Problem to work on: Look through the entries below and extract exactly the lines from the one containing "destruct a as [r|]; unfold_result." through the one containing "ok_wf : profiles_wf db;", ends included.

Collected data entries:
┌──

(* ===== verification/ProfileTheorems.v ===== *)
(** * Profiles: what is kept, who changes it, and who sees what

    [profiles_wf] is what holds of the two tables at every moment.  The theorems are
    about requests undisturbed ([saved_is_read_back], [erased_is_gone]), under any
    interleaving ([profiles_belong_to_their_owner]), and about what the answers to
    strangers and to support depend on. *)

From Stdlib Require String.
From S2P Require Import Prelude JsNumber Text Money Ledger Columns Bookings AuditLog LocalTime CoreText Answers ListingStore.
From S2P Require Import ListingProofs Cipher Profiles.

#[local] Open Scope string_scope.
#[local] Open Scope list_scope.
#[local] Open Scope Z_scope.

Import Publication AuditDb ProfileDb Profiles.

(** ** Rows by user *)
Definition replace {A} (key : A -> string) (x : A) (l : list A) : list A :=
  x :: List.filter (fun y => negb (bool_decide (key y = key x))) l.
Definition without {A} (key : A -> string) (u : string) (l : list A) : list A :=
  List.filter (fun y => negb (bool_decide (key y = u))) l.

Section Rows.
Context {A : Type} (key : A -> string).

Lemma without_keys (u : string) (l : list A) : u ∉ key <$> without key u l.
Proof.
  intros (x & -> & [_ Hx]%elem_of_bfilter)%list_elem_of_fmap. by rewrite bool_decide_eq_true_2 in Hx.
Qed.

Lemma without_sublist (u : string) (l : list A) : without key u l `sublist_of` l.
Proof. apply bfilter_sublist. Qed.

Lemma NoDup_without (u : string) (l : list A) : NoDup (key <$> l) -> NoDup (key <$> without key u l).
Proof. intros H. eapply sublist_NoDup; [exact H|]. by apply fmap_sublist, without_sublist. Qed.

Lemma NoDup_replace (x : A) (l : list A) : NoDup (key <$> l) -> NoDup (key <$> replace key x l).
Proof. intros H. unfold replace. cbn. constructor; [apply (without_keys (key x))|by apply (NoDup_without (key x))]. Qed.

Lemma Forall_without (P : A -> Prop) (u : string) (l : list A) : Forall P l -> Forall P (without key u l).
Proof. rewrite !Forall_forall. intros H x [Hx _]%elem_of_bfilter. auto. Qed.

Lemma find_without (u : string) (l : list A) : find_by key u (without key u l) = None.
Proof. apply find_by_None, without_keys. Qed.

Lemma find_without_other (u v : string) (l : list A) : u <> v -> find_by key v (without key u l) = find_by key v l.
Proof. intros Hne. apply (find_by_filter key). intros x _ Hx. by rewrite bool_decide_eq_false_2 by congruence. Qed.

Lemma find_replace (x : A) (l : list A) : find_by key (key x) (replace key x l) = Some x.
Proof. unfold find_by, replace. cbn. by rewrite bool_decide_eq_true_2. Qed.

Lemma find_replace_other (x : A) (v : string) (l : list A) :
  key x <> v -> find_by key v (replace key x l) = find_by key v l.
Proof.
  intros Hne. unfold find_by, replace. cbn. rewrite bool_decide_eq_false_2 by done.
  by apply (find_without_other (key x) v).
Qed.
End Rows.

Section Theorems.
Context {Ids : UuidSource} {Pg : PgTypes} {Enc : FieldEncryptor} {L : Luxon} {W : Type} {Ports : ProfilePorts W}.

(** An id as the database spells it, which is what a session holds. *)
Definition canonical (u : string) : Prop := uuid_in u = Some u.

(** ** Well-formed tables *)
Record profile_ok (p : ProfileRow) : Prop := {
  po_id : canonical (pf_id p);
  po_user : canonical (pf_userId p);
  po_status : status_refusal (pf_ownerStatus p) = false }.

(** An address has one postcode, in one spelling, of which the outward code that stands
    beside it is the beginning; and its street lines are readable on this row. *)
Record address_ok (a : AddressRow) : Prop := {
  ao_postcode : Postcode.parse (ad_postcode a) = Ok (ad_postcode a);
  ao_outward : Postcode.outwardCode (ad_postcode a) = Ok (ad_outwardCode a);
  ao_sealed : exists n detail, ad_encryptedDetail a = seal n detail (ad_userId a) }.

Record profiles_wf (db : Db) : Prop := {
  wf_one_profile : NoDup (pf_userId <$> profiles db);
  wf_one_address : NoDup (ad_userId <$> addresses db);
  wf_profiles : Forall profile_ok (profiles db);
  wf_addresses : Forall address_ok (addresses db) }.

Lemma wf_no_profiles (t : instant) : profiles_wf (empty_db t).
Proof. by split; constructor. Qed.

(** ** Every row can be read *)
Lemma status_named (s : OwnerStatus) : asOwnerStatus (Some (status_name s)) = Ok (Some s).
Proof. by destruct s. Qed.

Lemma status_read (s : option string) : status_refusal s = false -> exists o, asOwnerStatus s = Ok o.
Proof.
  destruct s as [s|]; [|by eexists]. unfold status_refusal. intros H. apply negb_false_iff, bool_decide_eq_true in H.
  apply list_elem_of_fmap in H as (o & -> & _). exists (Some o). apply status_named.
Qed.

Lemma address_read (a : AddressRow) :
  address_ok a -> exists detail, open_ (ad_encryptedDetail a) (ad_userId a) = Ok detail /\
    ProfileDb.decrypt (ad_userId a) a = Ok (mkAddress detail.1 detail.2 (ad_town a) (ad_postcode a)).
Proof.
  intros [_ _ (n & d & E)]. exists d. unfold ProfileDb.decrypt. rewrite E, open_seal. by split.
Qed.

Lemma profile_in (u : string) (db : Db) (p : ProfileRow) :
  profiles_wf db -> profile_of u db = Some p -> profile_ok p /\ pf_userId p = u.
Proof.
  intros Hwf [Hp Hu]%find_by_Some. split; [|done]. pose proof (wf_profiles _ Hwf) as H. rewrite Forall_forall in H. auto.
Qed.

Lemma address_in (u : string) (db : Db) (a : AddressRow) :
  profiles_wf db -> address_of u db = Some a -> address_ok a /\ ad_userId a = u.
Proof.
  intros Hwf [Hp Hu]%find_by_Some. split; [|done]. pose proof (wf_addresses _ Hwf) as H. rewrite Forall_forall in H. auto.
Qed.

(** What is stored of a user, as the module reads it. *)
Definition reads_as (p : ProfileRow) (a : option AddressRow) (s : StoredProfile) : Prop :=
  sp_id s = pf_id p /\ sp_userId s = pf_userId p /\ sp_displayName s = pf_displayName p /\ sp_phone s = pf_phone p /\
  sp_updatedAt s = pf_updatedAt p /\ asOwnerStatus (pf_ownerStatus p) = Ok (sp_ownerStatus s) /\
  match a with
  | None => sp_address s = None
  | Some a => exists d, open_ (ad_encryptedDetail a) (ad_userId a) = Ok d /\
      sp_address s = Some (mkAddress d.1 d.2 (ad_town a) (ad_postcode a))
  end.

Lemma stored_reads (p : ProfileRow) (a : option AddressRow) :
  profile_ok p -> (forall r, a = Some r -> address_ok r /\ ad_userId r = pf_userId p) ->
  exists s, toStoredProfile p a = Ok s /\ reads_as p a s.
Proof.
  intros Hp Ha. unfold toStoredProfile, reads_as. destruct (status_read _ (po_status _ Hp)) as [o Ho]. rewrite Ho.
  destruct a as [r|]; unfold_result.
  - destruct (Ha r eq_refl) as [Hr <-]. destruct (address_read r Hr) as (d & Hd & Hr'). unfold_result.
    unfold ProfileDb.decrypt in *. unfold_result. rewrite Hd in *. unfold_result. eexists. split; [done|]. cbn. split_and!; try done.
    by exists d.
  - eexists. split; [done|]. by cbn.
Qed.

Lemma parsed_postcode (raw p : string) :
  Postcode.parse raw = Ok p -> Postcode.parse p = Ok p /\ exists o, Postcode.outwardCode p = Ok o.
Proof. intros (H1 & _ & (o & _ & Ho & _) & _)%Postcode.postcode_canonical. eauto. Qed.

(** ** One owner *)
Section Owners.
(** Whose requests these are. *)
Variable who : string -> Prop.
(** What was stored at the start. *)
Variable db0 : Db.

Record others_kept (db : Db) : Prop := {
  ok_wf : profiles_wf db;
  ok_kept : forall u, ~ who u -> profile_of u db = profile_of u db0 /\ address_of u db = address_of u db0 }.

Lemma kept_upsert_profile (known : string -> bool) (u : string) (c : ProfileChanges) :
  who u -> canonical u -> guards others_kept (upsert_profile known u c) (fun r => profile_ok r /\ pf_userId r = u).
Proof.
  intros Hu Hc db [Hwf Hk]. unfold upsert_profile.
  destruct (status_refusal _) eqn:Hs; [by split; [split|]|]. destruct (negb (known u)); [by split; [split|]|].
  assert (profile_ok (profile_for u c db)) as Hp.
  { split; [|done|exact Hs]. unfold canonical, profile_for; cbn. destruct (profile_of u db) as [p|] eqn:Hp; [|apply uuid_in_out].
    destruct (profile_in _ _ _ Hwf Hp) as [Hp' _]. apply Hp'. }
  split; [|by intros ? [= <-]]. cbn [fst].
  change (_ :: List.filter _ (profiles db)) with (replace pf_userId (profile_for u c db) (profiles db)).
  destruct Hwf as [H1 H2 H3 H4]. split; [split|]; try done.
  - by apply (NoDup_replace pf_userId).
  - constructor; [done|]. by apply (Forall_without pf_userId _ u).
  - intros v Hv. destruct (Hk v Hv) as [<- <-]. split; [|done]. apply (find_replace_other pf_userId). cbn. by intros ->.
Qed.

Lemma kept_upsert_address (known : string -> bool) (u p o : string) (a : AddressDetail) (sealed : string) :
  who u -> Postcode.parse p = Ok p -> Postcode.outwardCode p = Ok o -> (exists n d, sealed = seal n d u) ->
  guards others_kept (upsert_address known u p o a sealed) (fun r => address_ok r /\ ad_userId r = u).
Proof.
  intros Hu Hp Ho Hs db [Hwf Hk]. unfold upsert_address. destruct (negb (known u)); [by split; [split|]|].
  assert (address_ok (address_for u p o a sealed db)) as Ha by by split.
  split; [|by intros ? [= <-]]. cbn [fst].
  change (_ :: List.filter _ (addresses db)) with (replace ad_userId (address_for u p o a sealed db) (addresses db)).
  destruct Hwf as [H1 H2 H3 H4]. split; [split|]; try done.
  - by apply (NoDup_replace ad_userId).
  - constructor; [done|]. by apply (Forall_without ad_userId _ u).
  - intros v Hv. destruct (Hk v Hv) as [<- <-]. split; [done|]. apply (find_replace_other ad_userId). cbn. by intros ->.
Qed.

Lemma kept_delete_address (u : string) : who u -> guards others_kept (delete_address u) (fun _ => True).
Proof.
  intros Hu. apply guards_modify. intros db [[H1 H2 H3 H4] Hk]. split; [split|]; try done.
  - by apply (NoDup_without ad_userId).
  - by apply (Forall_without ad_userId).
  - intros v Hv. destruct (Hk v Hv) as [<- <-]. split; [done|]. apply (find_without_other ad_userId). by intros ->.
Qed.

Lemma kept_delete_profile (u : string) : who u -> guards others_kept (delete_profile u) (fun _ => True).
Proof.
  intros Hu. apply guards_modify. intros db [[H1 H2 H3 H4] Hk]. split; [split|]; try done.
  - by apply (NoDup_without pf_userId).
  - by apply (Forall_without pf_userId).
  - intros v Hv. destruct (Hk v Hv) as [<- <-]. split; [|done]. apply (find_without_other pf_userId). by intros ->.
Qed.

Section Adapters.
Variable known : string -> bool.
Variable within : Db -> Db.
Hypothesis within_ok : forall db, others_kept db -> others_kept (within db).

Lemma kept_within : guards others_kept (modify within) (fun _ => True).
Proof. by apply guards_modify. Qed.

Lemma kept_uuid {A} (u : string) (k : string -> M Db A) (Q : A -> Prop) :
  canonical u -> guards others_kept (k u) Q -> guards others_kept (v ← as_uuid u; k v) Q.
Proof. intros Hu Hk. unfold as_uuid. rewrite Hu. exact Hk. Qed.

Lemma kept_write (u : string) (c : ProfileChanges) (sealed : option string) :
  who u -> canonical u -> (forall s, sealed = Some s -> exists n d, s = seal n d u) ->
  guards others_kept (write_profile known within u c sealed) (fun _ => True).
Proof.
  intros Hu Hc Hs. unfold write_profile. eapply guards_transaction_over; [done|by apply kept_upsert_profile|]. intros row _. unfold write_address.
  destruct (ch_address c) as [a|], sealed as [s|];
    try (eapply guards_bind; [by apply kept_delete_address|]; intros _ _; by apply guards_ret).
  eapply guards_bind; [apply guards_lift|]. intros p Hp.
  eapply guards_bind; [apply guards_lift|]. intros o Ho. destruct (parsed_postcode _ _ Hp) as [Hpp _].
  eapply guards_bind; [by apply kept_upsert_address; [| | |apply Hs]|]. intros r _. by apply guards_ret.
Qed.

└──
┌──

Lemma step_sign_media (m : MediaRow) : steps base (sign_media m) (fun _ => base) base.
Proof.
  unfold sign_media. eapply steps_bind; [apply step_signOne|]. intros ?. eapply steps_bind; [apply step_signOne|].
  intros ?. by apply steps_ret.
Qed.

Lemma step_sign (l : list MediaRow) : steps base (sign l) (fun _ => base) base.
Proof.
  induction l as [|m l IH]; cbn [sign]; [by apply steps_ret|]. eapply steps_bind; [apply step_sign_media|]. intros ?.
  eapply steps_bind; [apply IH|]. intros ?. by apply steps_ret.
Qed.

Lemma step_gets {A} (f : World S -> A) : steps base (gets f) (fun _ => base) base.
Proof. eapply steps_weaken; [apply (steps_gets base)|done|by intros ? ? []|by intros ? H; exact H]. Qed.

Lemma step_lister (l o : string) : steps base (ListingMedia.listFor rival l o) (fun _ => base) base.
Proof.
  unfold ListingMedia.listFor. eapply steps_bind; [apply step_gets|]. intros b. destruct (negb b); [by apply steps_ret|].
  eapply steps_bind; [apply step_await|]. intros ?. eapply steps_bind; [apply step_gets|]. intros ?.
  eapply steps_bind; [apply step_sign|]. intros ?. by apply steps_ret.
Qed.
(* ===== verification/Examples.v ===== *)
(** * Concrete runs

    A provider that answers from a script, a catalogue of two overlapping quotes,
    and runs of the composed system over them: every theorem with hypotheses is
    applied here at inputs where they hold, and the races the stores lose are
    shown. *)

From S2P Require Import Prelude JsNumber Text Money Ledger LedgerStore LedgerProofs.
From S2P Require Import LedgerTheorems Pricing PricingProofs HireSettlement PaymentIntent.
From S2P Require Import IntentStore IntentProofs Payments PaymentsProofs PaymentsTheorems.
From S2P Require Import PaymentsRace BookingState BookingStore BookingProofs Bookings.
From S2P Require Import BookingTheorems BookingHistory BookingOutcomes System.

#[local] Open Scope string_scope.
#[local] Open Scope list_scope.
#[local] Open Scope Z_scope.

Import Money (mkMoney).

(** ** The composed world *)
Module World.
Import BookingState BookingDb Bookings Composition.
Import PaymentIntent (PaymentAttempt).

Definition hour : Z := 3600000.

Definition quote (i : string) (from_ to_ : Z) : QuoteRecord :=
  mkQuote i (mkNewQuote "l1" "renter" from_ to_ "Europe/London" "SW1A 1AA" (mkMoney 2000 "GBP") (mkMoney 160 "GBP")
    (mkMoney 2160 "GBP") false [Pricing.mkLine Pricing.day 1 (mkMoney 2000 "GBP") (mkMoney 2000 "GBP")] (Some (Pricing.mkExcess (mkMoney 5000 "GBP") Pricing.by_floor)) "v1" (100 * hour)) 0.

└──

Reply:
  destruct a as [r|]; unfold_result.
  - destruct (Ha r eq_refl) as [Hr <-]. destruct (address_read r Hr) as (d & Hd & Hr'). unfold_result.
    unfold ProfileDb.decrypt in *. unfold_result. rewrite Hd in *. unfold_result. eexists. split; [done|]. cbn. split_and!; try done.
    by exists d.
  - eexists. split; [done|]. by cbn.
Qed.

Lemma parsed_postcode (raw p : string) :
  Postcode.parse raw = Ok p -> Postcode.parse p = Ok p /\ exists o, Postcode.outwardCode p = Ok o.
Proof. intros (H1 & _ & (o & _ & Ho & _) & _)%Postcode.postcode_canonical. eauto. Qed.

(** ** One owner *)
Section Owners.
(** Whose requests these are. *)
Variable who : string -> Prop.
(** What was stored at the start. *)
Variable db0 : Db.

Record others_kept (db : Db) : Prop := {
  ok_wf : profiles_wf db;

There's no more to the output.